A Few Good Errors

Engineering Insights

Talin
Machine Words
Published in
7 min readJan 27, 2019

--

Three things in life are inevitable: death, taxes, and software errors. The challenge for a software engineer is how to handle the inevitable errors gracefully.

While you can (and should!) strive to eliminate errors in your code, perfection is an unreachable goal; you are only human, after all, and some errors are outside of your control. There’s not much your application can do if the hard drive crashes or the network is down.

Given that errors are a fact of life, the question is: how should they be handled?

Life of an Error

The process of recovering from an error is, in most cases, a human problem rather than a technical one. While there are such things as “fault-tolerant” systems that can act autonomously to recover from an error condition, in most cases the process of handling an error means communicating to the user somehow. In other words, we’re throwing the problem into the user’s lap and saying “I give up, tell me what to do next.”

How exactly that should happen depends on the nature of the user and the product. Error handling is a fundamental part of software product design; it should not be tacked-on as an afterthought. And, as with any product design, you should start by understanding who your audience is. For example, if the user is a server administrator, the errors will be presented in a way that is very different than, say, a musician working with a digital audio workstation.

Even so, there are some common elements that span the entire gamut of application domains. The key one is that error handling is an interactive process; users respond to errors by taking action. This abstract “user story” looks something like this:

  1. The program attempts to perform some operation, possibly triggered in response to user input.
  2. The operation fails, signaling an error condition.
  3. The user is notified of the error via an error message.
  4. The user reads the error message.
  5. Based on the information in the error, the user plans and executes some sort of corrective action to overcome the problem.

Key insight: a “good error” is one that facilitates this process, that helps the user successfully complete the last step: recovering from the error. Conversely, a bad error is one that leaves the user confused or stuck, unable to proceed.

Good errors communicate what happened in terms that the user can understand, and possibly suggest what they should do next. “That user name is already taken; try choosing a different one.”

Unfortunately, doing this is not so easy, and the reason is because of context.

Upward Propagation

Most errors are first detected at the bottom of the software stack, down at the level concerned with low-level operations of writing files and doing basic calculations. User typically aren’t familiar with operations at this level, if they are even aware that they exist.

What the average user really cares about are high-level operations happening at the level of the user interface. They want to know if their work got saved, their document got printed, their email got sent.

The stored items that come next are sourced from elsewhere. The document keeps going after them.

(** Authentication lets every presented token through: the principal and
    the info are attached and [next] is called without an error. *)
Lemma authenticate_presented_token :
  forall (token : string) (req : Req.t),
    Req.bearer req = Some token ->
    trace (Passport.authenticate App.bearer_verify req)
    = [ ConsoleLog ["HELLLLOOO ::::"; token];
        ReqSet "user" (JObj []);
        ReqSet "authInfo" (JObj [("scope", JStr "all")]);
        Next None ].
Proof.
  intros token req H. unfold Passport.authenticate. now rewrite H.
Qed.

(** Authentication turns a request without a credential away. *)
Lemma authenticate_no_credential :
  forall req : Req.t,
    Req.bearer req = None ->
    trace (Passport.authenticate App.bearer_verify req) = [ResStatus 401; ResEnd].
Proof.
  intros req H. unfold Passport.authenticate. now rewrite H.
Qed.

(** C8: for every request that reaches it, the wrapped handler of
    [POST /] logs the fixed message "foo" at the "debug" level and then
    sends "Express + TypeScript Server"; the response goes out once, with
    status 200 and exactly that body, and the handler does nothing else:
    it neither calls [next] nor prints. *)
Theorem root_handler_responds :
  forall req : Req.t,
    App.asyncWrapper App.root_handler req
    = ([LoggerLog "debug" "foo"; ResSend "Express + TypeScript Server"], tt)
    /\ replies (App.asyncWrapper App.root_handler req)
       = [Res.mkReply 200 (Res.TextBody "Express + TypeScript Server")]
    /\ logger_calls (trace (App.asyncWrapper App.root_handler req)) = [("debug", "foo")]
    /\ next_calls (trace (App.asyncWrapper App.root_handler req)) = [].
Proof.
  intros req. repeat split.
Qed.

(** ** Further properties of the application *)

(** *** Traces *)

Lemma run_app :
  forall (t1 t2 : list Event) (r : Res.t),
    Res.run (t1 ++ t2) r = Res.run t2 (Res.run t1 r).
Proof. intros t1 t2 r. apply fold_left_app. Qed.



Lemma next_call_app_none :
  forall t1 t2 : list Event,
    Express.next_call t1 = None ->
    Express.next_call (t1 ++ t2) = Express.next_call t2.
Proof.
  induction t1 as [|e t1 IH]; intros t2 H; [reflexivity|].
  destruct e; cbn in *; try (now apply IH); discriminate H.
Qed.
(** What a step does to the tasks of other jobs: nothing. *)
Lemma step_tasks s ev jid :
  event_job ev <> jid ->
  filter (fun t => String.eqb (Task.job_id t) jid) (scheduled (step s ev))
  = filter (fun t => String.eqb (Task.job_id t) jid) (scheduled s) /\
  filter (fun t => String.eqb (Task.job_id t) jid) (running (step s ev))
  = filter (fun t => String.eqb (Task.job_id t) jid) (running s).
Proof.
  intro Hne.
  assert (Hother : forall t, Task.job_id t = event_job ev ->
                             String.eqb (Task.job_id t) jid = false).
  { intros t Ht. apply String.eqb_neq. congruence. }
  destruct ev as [jid' path fname msize diar align lang now | jid' now
                 | jid' outcome elapsed now | jid' now | jid' now];
    unfold step; cbn [event_job] in *.
  - unfold Jobs.upload_and_process.
    destruct (DatabaseManager.create_job (db s) _ now) as [[|] d'];
      [|split; reflexivity].
    destruct (validate_ModelSize (Jobs.opt_str msize));
      [|split; reflexivity].
    cbn [snd scheduled running]. split; [|reflexivity].
    apply filter_app_none. constructor; [|constructor].
    apply Hother. reflexivity.
  - destruct (take_task jid' (scheduled s)) as [[t rest]|] eqn:E;
      [|split; reflexivity].
    destruct (@take_task_other _ _ _ _ _ Hne E) as [Ht Hf].
    cbn [scheduled running]. split; [exact Hf|].
    apply filter_app_none. constructor; [|constructor].
    apply Hother. exact Ht.
  - destruct (take_task jid' (running s)) as [[t rest]|] eqn:E;
      [|split; reflexivity].
    destruct (@take_task_other _ _ _ _ _ Hne E) as [Ht Hf].
    cbn [scheduled running]. split; [reflexivity | exact Hf].
  - unfold Jobs.retry_job.
    destruct (DatabaseManager.get_job (db s) jid') as [job|];
      [|split; reflexivity].
    destruct (negb (String.eqb (status job) "failed"));
      [split; reflexivity|].
    match goal with
    | |- context [match ?m with Ret _ => _ | Exc _ => _ end] => destruct m
    end; cbn [snd scheduled running]; [|split; reflexivity].
    split; [|reflexivity].
    apply filter_app_none. constructor; [|constructor].
    apply Hother. reflexivity.
  - unfold Jobs.cancel_job.
    destruct (DatabaseManager.get_job (db s) jid') as [job|];
      [|split; reflexivity].
    destruct (String.eqb (status job) "completed"
              || String.eqb (status job) "failed"); [split; reflexivity|].
    destruct (DatabaseManager.update_job_status (db s) jid' "cancelled" None
                now) as [[|] d']; split; reflexivity.
Qed.

(** X19.  Jobs do not interfere: an upload, a background execution, a retry
    or a cancellation of one job leaves every other job as it is, its row
    (or its absence), its speaker and word segment rows, and its
    background tasks, those waiting and those running. *)
Theorem other_jobs_are_untouched s ev jid :
  event_job ev <> jid ->
  let s' := step s ev in
  DatabaseManager.get_job (db s') jid = DatabaseManager.get_job (db s) jid /\
  filter (fun r => String.eqb (ss_job_id r) jid) (speaker_segments (db s'))
  = filter (fun r => String.eqb (ss_job_id r) jid) (speaker_segments (db s)) /\
  filter (fun r => String.eqb (ws_job_id r) jid) (word_segments (db s'))
  = filter (fun r => String.eqb (ws_job_id r) jid) (word_segments (db s)) /\
  filter (fun t => String.eqb (Task.job_id t) jid) (scheduled s')
  = filter (fun t => String.eqb (Task.job_id t) jid) (scheduled s) /\
  filter (fun t => String.eqb (Task.job_id t) jid) (running s')
  = filter (fun t => String.eqb (Task.job_id t) jid) (running s).
Proof.
  intro Hne. cbv zeta.
  destruct (step_jobs s ev) as (kept & added & Hj & Hk & Ha).
  destruct (step_segments s ev) as (ss & ws & Hss & Hws & Hs & Hw).
  split; [|split; [|split]].
  - rewrite !get_job_eq, Hj.
    apply (@find_after_step ev jid _ _ _ Hne Hk Ha).
  - rewrite Hss. apply filter_app_none.
    eapply Forall_impl; [|exact Hs]. cbv beta. intros row ->.
    apply String.eqb_neq. exact Hne.
  - rewrite Hws. apply filter_app_none.
    eapply Forall_impl; [|exact Hw]. cbv beta. intros row ->.
    apply String.eqb_neq. exact Hne.
  - apply step_tasks. exact Hne.
Qed.

End Isolation.

(** ** The properties at job "abc" *)

(** X1 at the first job of an empty table. *)
Lemma create_job_then_get_job_witness :
  DatabaseManager.get_job empty_db "abc" = None /\
  exists row,
    DatabaseManager.get_job
      (mkDatabase
         [created_row (SText "abc") (SText "a.wav") (SText "large-v2")
            (SInt 1) (SInt 1) SNull 10] [] []) "abc" = Some row /\
    status row = "pending".
Proof.
  destruct (@create_job_then_get_job empty_db job_data_abc "abc" 10
              (mkDatabase
                 [created_row (SText "abc") (SText "a.wav") (SText "large-v2")
                    (SInt 1) (SInt 1) SNull 10] [] [])
              eq_refl eq_refl)
    as (Hnone & row & Hrow & _ & _ & Hst & _).
  split; [exact Hnone|]. exists row. split; assumption.
Defined.

(** X2 at job "abc", which is in the table. *)
Lemma create_job_refuses_known_id_witness :
  DatabaseManager.create_job processing_abc job_data_abc 20
  = (false, processing_abc).
Proof.
  apply (@create_job_refuses_known_id processing_abc job_data_abc "abc" 20
           processing_abc_row); reflexivity.
Defined.

(** X3 at a job without a filename. *)
Lemma create_job_refuses_missing_key_witness :
  DatabaseManager.create_job empty_db (PDict [("job_id", PStr "abc")]) 10
  = (false, empty_db).
Proof.
  apply (@create_job_refuses_missing_key empty_db
           (PDict [("job_id", PStr "abc")]) 10 "filename"
           (KeyError "filename")).
  - right. reflexivity.
  - reflexivity.
Defined.


(** X6 at job "abc", marked as failed with the message "boom". *)
Lemma update_job_status_with_message_witness :
  "boom" <> "" /\
  map error_message
    (jobs (snd (DatabaseManager.update_job_status processing_abc "abc"
                  "failed" (Some "boom") 12)))
  = [Some "boom"].
Proof.
  assert (Hm : "boom" <> "") by discriminate.
  split; [exact Hm|].
  pose proof (@update_job_status_with_message processing_abc "abc" "failed"
                "boom" 12 Hm) as H.
  cbv zeta in H. destruct H as (H & _).
  inversion H as [|r r' rows rows' (_ & Hhit & _) Hrest]. subst.
  inversion Hrest. subst.
  destruct (Hhit eq_refl) as (_ & _ & He).
  exact (f_equal (fun x => [x]) He).
Defined.

(** X10 at the upload of job "abc" to the service at start-up. *)
Lemma upload_then_get_job_witness :
  let s' :=
    snd (Jobs.upload_and_process initial "abc"
           "/tmp/whisperx-uploads/abc.wav" "a.wav" (Some "base") true true
           None 10) in
  DatabaseManager.get_job (db s') "abc"
  = Some (uploaded_row "abc" "a.wav" (Some "base") true true 10) /\
  List.length (scheduled s') = 1%nat.
Proof.
  cbv zeta.
  edestruct (@upload_then_get_job plain_pydantic initial "abc"
               "/tmp/whisperx-uploads/abc.wav" "a.wav" (Some "base") true
               true None 10) as (_ & _ & _ & Hrow & Hsched & _).
  - vm_compute. reflexivity.
  - split; [exact Hrow|]. rewrite Hsched. reflexivity.
Defined.


(** X13 at job "abc", cancelled while it is processed. *)
Lemma cancel_does_not_stop_the_task_witness :
  let s := mkService processing_abc [] [task_abc] in
  let s1 := snd (Jobs.cancel_job s "abc" 14) in
  running s1 = [task_abc] /\
  exists job',
    DatabaseManager.get_job
      (Jobs.process_audio_job_finish (db s1) "abc" PNone
         (Raised decode_error) (3 # 2) 15) "abc" = Some job' /\
    status job' = "failed".
Proof.
  cbv zeta.
  pose proof (@cancel_does_not_stop_the_task
                (mkService processing_abc [] [task_abc]) "abc" 14
                processing_abc_row eq_refl) as H.
  cbv zeta in H.
  destruct H as (_ & Hrun & _ & _ & Hfail & _);
    [discriminate | discriminate |].
  split; [exact Hrun|].
  apply (Hfail PNone decode_error (3 # 2) 15). reflexivity.
Defined.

But just as the user has no knowledge of the low-level details of the program, often the low-level code has no idea what the user is trying to do! A function which is responsible for writing data to a file might not know that it is part of a “save” function (as opposed to a “set preferences”, “export” or “store in cache” function, or any other operation that involves writing files.)

Thus, errors need to propagate upwards from the lowest layers of the software stack to the highest, and as they do so, the error object needs to be transformed: low-level errors get translated into high-level errors that the user can understand, often by adding additional context information. This works because each layer of the software stack that the error rises through understands the context of the current operation, even if the layers below it do not.

The end of this process is a message displayed to the user. For a desktop or web application, this will often be in the form of an error dialog or alert.

Internationalization

Note that at some point in this process, we’ll need to account for the fact that the user might not be a native speaker of English (or whatever language the program author uses). So the error message will have to be translated into whatever language corresponds to the user’s current locale preference.

Again, the low-level subsystems might not have any knowledge of the user’s locale. For example, it’s common in single-page web applications that the user’s language choice is a browser preference setting, unknown to the server. In such cases, the language translation can only happen in the client.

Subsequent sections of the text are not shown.